Records:
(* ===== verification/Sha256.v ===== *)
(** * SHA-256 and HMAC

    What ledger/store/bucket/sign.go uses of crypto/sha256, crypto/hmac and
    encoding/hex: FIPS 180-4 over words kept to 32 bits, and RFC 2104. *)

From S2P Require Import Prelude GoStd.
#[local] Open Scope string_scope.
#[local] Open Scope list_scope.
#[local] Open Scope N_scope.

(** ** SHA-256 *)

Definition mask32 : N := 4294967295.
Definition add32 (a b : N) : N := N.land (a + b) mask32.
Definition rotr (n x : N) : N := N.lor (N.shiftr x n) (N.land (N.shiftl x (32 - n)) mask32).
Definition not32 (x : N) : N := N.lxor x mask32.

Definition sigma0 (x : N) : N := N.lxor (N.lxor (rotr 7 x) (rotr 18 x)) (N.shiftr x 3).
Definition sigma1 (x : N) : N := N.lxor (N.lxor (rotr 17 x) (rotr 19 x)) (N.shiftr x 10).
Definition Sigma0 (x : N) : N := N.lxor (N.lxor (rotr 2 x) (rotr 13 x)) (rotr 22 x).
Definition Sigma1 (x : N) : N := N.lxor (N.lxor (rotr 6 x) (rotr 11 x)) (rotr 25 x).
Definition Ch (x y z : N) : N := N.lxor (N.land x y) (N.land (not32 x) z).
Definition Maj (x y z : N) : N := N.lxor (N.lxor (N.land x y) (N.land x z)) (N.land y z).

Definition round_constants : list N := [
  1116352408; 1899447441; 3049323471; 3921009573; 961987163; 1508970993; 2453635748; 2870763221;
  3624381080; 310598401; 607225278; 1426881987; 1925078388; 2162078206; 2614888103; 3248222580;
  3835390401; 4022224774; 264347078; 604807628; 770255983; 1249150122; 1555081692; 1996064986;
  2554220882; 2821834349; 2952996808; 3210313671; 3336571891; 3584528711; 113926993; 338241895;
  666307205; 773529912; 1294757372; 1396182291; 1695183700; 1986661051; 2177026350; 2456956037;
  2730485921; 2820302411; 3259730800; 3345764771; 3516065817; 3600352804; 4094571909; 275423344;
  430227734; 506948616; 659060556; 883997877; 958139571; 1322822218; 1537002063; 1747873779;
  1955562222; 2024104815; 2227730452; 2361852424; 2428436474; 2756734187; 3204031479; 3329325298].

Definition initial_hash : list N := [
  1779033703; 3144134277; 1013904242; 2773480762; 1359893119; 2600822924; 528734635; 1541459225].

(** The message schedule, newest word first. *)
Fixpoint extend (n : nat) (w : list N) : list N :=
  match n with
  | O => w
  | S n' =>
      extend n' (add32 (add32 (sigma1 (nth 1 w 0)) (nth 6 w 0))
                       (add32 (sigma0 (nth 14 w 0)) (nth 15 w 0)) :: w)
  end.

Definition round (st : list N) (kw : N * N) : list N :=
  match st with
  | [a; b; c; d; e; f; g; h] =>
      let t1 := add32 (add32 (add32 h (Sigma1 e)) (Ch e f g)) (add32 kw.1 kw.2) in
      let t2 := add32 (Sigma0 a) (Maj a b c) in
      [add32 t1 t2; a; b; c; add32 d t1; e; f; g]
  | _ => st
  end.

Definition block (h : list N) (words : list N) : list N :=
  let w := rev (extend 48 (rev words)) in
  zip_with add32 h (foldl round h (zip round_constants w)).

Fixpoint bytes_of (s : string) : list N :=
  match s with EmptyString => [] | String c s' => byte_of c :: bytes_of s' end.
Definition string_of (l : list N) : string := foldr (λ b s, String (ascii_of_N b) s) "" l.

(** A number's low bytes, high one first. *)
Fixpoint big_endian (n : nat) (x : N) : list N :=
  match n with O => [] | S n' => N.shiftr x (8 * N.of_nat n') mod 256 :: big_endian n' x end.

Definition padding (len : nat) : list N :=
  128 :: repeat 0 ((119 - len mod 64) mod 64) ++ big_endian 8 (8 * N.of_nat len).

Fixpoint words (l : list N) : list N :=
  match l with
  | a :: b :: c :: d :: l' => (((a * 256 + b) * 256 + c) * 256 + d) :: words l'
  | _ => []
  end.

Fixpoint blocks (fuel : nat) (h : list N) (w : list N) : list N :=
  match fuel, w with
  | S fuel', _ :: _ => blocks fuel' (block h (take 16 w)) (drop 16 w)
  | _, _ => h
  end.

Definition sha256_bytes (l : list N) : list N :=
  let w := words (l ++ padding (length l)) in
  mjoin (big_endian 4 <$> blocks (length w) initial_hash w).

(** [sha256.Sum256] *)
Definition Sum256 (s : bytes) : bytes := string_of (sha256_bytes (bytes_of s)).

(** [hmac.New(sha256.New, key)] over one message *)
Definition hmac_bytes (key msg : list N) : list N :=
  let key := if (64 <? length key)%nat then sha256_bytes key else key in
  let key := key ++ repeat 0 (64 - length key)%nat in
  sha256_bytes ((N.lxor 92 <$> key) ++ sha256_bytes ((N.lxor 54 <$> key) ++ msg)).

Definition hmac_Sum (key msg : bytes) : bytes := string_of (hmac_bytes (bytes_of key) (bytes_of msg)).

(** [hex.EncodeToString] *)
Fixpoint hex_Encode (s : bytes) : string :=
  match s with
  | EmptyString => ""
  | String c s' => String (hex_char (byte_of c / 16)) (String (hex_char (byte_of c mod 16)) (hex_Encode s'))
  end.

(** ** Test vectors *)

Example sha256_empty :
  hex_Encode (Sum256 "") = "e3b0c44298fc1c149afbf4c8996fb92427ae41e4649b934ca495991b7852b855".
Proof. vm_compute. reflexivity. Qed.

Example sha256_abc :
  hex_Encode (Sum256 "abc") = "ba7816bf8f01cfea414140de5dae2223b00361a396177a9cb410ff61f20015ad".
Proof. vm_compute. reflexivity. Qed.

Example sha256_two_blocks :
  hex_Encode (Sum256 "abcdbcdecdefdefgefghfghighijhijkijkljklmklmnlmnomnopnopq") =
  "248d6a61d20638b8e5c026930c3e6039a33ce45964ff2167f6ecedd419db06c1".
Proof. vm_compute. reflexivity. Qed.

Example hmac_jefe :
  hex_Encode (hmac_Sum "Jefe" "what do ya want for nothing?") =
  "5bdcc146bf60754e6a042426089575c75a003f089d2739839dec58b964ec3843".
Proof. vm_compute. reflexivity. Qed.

* * *

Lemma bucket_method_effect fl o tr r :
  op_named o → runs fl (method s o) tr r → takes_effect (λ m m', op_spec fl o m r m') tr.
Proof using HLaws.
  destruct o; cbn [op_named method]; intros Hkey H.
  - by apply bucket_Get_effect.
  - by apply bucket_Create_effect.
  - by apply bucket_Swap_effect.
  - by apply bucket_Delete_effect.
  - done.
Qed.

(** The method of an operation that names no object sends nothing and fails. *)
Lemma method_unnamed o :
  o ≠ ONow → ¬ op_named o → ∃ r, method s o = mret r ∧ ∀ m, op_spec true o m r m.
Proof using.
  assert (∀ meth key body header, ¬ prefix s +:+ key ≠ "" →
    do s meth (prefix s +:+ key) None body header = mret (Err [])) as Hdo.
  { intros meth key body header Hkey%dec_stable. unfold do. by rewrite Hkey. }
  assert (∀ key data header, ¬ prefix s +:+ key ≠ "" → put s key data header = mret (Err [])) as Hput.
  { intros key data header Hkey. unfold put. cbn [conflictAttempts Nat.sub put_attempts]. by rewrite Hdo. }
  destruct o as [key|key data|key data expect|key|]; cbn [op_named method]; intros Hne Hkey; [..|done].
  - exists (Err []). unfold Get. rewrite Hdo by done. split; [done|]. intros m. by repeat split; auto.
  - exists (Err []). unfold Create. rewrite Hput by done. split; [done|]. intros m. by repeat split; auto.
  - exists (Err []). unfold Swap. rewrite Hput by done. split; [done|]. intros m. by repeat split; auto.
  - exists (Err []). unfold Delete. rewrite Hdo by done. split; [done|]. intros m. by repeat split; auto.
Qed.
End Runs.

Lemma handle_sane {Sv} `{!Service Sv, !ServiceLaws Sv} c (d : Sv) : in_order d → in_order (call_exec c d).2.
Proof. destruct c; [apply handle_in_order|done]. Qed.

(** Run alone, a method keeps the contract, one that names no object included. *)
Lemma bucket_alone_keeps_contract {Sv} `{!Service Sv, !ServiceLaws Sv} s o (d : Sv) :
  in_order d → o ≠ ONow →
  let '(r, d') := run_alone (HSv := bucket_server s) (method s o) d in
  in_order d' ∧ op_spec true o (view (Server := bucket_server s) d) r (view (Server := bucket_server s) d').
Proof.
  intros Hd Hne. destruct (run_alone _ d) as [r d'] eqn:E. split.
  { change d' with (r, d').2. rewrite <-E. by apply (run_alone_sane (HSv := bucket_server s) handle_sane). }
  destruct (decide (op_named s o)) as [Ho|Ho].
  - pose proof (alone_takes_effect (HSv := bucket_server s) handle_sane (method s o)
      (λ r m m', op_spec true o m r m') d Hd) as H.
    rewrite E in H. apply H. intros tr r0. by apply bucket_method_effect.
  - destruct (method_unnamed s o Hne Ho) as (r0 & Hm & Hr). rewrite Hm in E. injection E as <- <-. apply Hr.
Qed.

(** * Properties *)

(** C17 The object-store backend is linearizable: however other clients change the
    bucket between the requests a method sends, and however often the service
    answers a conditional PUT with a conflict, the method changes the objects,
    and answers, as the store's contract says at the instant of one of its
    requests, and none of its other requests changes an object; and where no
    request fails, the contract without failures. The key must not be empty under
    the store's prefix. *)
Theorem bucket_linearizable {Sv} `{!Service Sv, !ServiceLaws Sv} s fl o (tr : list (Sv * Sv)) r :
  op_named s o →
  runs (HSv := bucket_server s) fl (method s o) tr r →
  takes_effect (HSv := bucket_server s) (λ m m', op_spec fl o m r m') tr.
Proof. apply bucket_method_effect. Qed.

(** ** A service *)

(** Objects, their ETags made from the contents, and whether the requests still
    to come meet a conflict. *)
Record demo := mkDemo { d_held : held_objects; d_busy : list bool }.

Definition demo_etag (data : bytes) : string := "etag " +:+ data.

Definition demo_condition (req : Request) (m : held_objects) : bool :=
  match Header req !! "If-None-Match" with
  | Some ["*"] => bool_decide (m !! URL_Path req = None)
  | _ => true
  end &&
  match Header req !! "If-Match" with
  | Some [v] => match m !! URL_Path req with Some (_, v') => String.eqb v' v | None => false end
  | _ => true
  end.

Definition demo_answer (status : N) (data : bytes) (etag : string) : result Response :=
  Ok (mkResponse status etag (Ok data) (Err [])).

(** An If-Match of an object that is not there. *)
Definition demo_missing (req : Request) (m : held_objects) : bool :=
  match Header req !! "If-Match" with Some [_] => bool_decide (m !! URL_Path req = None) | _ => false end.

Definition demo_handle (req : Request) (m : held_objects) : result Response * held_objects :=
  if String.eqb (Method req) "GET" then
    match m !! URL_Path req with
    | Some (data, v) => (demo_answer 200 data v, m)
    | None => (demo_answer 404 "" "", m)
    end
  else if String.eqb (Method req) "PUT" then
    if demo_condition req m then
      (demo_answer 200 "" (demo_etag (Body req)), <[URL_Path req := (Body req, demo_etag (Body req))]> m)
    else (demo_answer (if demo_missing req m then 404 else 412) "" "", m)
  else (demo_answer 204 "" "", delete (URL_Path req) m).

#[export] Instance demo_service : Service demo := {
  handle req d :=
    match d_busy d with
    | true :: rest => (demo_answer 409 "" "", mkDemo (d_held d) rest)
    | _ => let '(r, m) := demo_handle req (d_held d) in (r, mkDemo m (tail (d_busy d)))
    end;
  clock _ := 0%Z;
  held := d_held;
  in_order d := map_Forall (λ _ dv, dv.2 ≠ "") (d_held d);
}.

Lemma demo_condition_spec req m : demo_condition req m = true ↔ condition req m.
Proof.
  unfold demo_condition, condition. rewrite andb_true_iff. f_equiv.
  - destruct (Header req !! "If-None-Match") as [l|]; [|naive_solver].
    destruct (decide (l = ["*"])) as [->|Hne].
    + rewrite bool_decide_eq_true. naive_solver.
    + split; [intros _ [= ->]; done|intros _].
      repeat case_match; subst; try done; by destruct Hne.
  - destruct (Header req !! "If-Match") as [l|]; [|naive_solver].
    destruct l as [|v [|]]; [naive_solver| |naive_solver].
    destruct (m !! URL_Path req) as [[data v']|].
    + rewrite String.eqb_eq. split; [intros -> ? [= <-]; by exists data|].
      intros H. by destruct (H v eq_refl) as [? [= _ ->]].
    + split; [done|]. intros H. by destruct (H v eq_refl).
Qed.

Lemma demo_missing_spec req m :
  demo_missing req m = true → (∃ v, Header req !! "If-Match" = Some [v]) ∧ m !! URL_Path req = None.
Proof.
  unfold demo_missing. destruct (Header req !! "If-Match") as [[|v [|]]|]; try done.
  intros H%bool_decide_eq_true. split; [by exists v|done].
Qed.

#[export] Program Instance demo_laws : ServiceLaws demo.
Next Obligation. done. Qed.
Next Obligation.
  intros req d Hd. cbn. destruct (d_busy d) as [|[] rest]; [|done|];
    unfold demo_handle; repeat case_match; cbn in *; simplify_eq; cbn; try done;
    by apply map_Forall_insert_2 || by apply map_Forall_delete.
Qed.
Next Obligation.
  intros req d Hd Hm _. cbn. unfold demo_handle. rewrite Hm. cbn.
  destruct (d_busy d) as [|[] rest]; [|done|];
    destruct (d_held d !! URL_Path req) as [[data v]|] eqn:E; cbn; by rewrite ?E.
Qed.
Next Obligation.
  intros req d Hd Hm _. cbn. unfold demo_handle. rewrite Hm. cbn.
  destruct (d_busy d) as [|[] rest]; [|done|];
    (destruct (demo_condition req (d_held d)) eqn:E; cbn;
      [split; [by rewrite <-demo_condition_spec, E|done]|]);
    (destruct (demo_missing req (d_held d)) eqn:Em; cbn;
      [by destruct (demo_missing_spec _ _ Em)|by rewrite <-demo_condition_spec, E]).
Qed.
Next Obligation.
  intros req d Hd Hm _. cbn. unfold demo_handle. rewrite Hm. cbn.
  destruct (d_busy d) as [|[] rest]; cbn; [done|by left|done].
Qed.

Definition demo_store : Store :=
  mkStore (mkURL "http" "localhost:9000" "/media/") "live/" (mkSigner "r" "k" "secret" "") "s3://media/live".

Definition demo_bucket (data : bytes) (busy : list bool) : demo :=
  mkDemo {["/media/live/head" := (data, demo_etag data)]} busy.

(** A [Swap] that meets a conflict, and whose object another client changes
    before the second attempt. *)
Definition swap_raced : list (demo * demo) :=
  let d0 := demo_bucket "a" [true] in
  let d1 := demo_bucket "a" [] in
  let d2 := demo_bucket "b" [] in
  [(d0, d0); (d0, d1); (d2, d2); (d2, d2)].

Exercise: Looking at the entries above, can you reproduce exactly the lines from the one that holds "666307205; 773529912; 1294757372;" through the one that holds "430227734; 506948616; 659060556;", and only those?

Final answer:
  666307205; 773529912; 1294757372; 1396182291; 1695183700; 1986661051; 2177026350; 2456956037;
  2730485921; 2820302411; 3259730800; 3345764771; 3516065817; 3600352804; 4094571909; 275423344;
  430227734; 506948616; 659060556; 883997877; 958139571; 1322822218; 1537002063; 1747873779;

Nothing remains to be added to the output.